Andrew Seiz, senior vice president of strategic finance at Kueski

In Mexico, 52% of the population is unbanked and 67% lack access to a credit card. This lack of financial penetration, combined with the fact that 79% of transactions are still conducted in cash, creates a landscape where payment innovation must precede, rather than follow, financial inclusion. Seiz explained that in this context, BNPL does not necessarily compete with established credit products but instead displaces cash and formalises consumption.

Building Parallel Rails

The “BNPL playbook” in emerging markets like Mexico differs fundamentally from developed economies like the US or Europe. While BNPL in mature markets focuses on optimising checkout flexibility for consumers with established credit histories, the Mexican reality involves “thin-file” consumers who represent a systemic feature of the market rather than a marginal segment.

Kueski addresses this by shifting core competency from traditional credit scoring to risk architecture. The company leverages artificial intelligence and proprietary machine learning models to evaluate hundreds of behavioral and transactional variables in seconds. Seiz noted that this allows the platform to construct predictive models tailored to a high-informality economy, effectively building parallel rails that expand formal participation.

To date, the platform has issued approximately 40 million loans across Mexico. This scale provides a deep dataset that allows for continuous model iteration and the identification of repayment patterns often invisible to legacy scoring systems.

Institutional Appetite and Resilience

As global interest rates remain a factor, the sustainability of the BNPL model depends on unit economics and risk segmentation. Seiz commented that all purchases through Kueski Pay include interest-free biweekly installments, supported by disciplined capital allocation and strong repeat usage.

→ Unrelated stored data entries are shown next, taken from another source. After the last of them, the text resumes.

Set Default Proof Using "Type*".

Class Deep (A : Type) : Type := deep : A -> Z.

Section measured.
Context {PR : Profile}.

(** Nothing but the default operations: no interior pointers. *)
Definition estimates (ops : MallocSizeOfOps) : Prop := enclosing_size_of_op ops = None.

Class Measured (A : Type) {MS : MallocSizeOf A} {D : Deep A} : Prop := {
  deep_nonneg (a : A) : 0 <= deep a;
  deep_constant c : constant_size (A:=A) = Some c -> forall a : A, deep a = c;
  size_of_deep (a : A) ops :
    estimates ops -> u64 (deep a) -> size_of a ops = (Ret (deep a), ops);
}.

(** Types are far smaller than the address space. *)
Class SmallType (A : Type) {S : SizeOf A} : Prop := small_type : Z.of_N (mem_size (A:=A)) < 2 ^ 61.

Lemma add_usize_ok a b ops : 0 <= a -> 0 <= b -> u64 (a + b) -> add_usize a b ops = (Ret (a + b), ops).
Proof. unfold add_usize, u64. intros. by rewrite (proj2 (Z.ltb_lt _ _)) by lia. Qed.

Lemma mul_usize_ok a b ops : u64 (a * b) -> mul_usize a b ops = (Ret (a * b), ops).
Proof. unfold mul_usize, u64. intros. by rewrite (proj2 (Z.ltb_lt _ _)) by lia. Qed.

Definition total {A} `{!Deep A} (l : list A) : Z := foldr (fun a n => deep a + n) 0 l.

Lemma total_cons {A} `{!Deep A} (a : A) l : total (a :: l) = deep a + total l.
Proof. done. Qed.

Section sums.
Context {A : Type} `{MA : Measured A}.

Lemma total_nonneg (l : list A) : 0 <= total l.
Proof. induction l as [|a l IH]; simpl; [lia|]. pose proof (deep_nonneg a). lia. Qed.

Lemma total_constant c (l : list A) :
  constant_size (A:=A) = Some c -> total l = Z.of_nat (length l) * c.
Proof.
  intros Hc. induction l as [|a l IH]; [done|]. simpl total. rewrite IH, (deep_constant c Hc a).
  simpl length. lia.
Qed.

Lemma fold_size_ok (l : list A) acc ops :
  estimates ops -> 0 <= acc -> u64 (acc + total l) ->
  fold_size size_of acc l ops = (Ret (acc + total l), ops).
Proof.
  intros He. revert acc. induction l as [|a l IH]; intros acc Hacc Hu.
  - unfold total. simpl. by rewrite Z.add_0_r.
  - rewrite total_cons in *. simpl fold_size. pose proof (deep_nonneg a). pose proof (total_nonneg l). unfold u64 in *. unfold bind at 1.
    rewrite size_of_deep by (done || (unfold u64; lia)). unfold bind.
    rewrite add_usize_ok by (unfold u64; lia).
    rewrite IH by lia. by rewrite Z.add_assoc.
Qed.

Lemma add_elements_ok n (l : list A) ops :
  estimates ops -> 0 <= n -> u64 (n + total l) -> add_elements n l ops = (Ret (n + total l), ops).
Proof.
  intros He Hn Hu. unfold add_elements. destruct (constant_size (A:=A)) as [c|] eqn:Hc.
  - pose proof (total_nonneg l). rewrite (total_constant c) in * by done. unfold u64 in *.
    unfold bind. rewrite mul_usize_ok by (unfold u64; lia).
    by rewrite add_usize_ok by (unfold u64; lia).
  - by apply fold_size_ok.
Qed.

End sums.

(** ** Maps *)

#[export] Instance pair_deep {A B} `{!Deep A, !Deep B} : Deep (A * B) := fun ab => deep ab.1 + deep ab.2.

Lemma deep_pair {A B} `{!Deep A, !Deep B} (a : A) (b : B) : deep (a, b) = deep a + deep b.
Proof. done. Qed.

Section entries.
Context {K V : Type} `{MK : Measured K} `{MV : Measured V}.

Lemma entry_nonneg (kv : K * V) : 0 <= deep kv.
Proof. pose proof (deep_nonneg kv.1). pose proof (deep_nonneg kv.2). unfold deep, pair_deep. lia. Qed.

Lemma entries_nonneg (l : list (K * V)) : 0 <= total l.
Proof. induction l as [|kv l IH]; simpl; [lia|]. pose proof (entry_nonneg kv). lia. Qed.

Lemma entries_total_constant k v (l : list (K * V)) :
  entries_constant K V = Some (k, v) -> total l = Z.of_nat (length l) * (k + v).
Proof.
  unfold entries_constant. intros H.
  destruct (constant_size (A:=K)) as [k'|] eqn:Hk; [|done].
  destruct (constant_size (A:=V)) as [v'|] eqn:Hv; simplify_eq.
  induction l as [|[x y] l IH]; [done|]. simpl total. rewrite IH.
  unfold deep at 1, pair_deep. simpl. rewrite (deep_constant _ Hk x), (deep_constant _ Hv y).
  lia.
Qed.

Lemma fold_entries_ok (l : list (K * V)) acc ops :
  estimates ops -> 0 <= acc -> u64 (acc + total l) ->
  fold_entries acc l ops = (Ret (acc + total l), ops).
Proof.
  intros He. revert acc. induction l as [|[x y] l IH]; intros acc Hacc Hu.
  - unfold total. simpl. by rewrite Z.add_0_r.
  - rewrite total_cons, deep_pair in *. simpl fold_entries.
    pose proof (deep_nonneg x). pose proof (deep_nonneg y). pose proof (entries_nonneg l).
    unfold u64 in *. unfold bind at 1. rewrite size_of_deep by (done || (unfold u64; lia)).
    unfold bind at 1. rewrite add_usize_ok by (unfold u64; lia).
    unfold bind at 1. rewrite size_of_deep by (done || (unfold u64; lia)).
    unfold bind. rewrite add_usize_ok by (unfold u64; lia).
    rewrite IH by lia. by rewrite !Z.add_assoc.
Qed.

(** The constants of keys and values, when both have one, can be added. *)
Definition constants_fit : Prop :=
  forall k v, entries_constant K V = Some (k, v) -> 0 <= k /\ 0 <= v /\ u64 (k + v).

Lemma add_entries_ok n (l : list (K * V)) ops :
  constants_fit -> estimates ops -> 0 <= n -> u64 (n + total l) ->
  add_entries n l ops = (Ret (n + total l), ops).
Proof.
  intros Hf He Hn Hu. unfold add_entries. destruct (entries_constant K V) as [[k v]|] eqn:Hc.
  - destruct (Hf k v Hc) as (? & ? & ?). pose proof (entries_nonneg l).
    rewrite (entries_total_constant k v) in * by done. unfold u64 in *.
    unfold bind. rewrite add_usize_ok by done. rewrite mul_usize_ok by (unfold u64; lia).
    by rewrite add_usize_ok by (unfold u64; lia).
  - by apply fold_entries_ok.
Qed.

End entries.

(** ** The reference sizes *)

Definition size_z (A : Type) `{!SizeOf A} : Z := Z.of_N (mem_size (A:=A)).
Definition cap {A} (s : storage A) : Z := Z.of_N (capacity _ s).
Definition len {A} (s : storage A) : Z := Z.of_nat (length (items _ s)).

#[export] Instance is_0_deep : Deep is_0 := fun _ => 0.
#[export] Instance unit_deep : Deep unit := fun _ => 0.
#[export] Instance ref_deep {A} : Deep (reference A) := fun _ => 0.
#[export] Instance rust_string_deep : Deep rust_string := fun '(mkString _ c) => Z.of_N c.

Section deeps.
Context {A : Type} `{!SizeOf A, !Deep A}.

The resilience of the sector is also attracting a more nuanced view from the investment community. Institutional capital is increasingly recognising that short-duration, data-driven consumer credit in underpenetrated markets offers a way to de-risk exposure compared to long-dated sovereign or corporate risk.

“Capital markets are increasingly recognising that short-duration, data-driven consumer credit in these environments offers differentiated exposure,” Seiz added, noting that granular portfolios allow for dynamic repricing and rapid recalibration across economic cycles.

Future Outlook

Looking ahead, the focus remains on deepening the credit and payment layer rather than an immediate pivot into “super app” territory. While Kueski has seen its app reach close to 1 million downloads per month, the priority for the next 18 months is execution and enhancing security to continue earning trust at scale.

Seiz concluded that by strengthening the core infrastructure, the company is building a financial ecosystem that can evolve responsibly while maintaining capital discipline.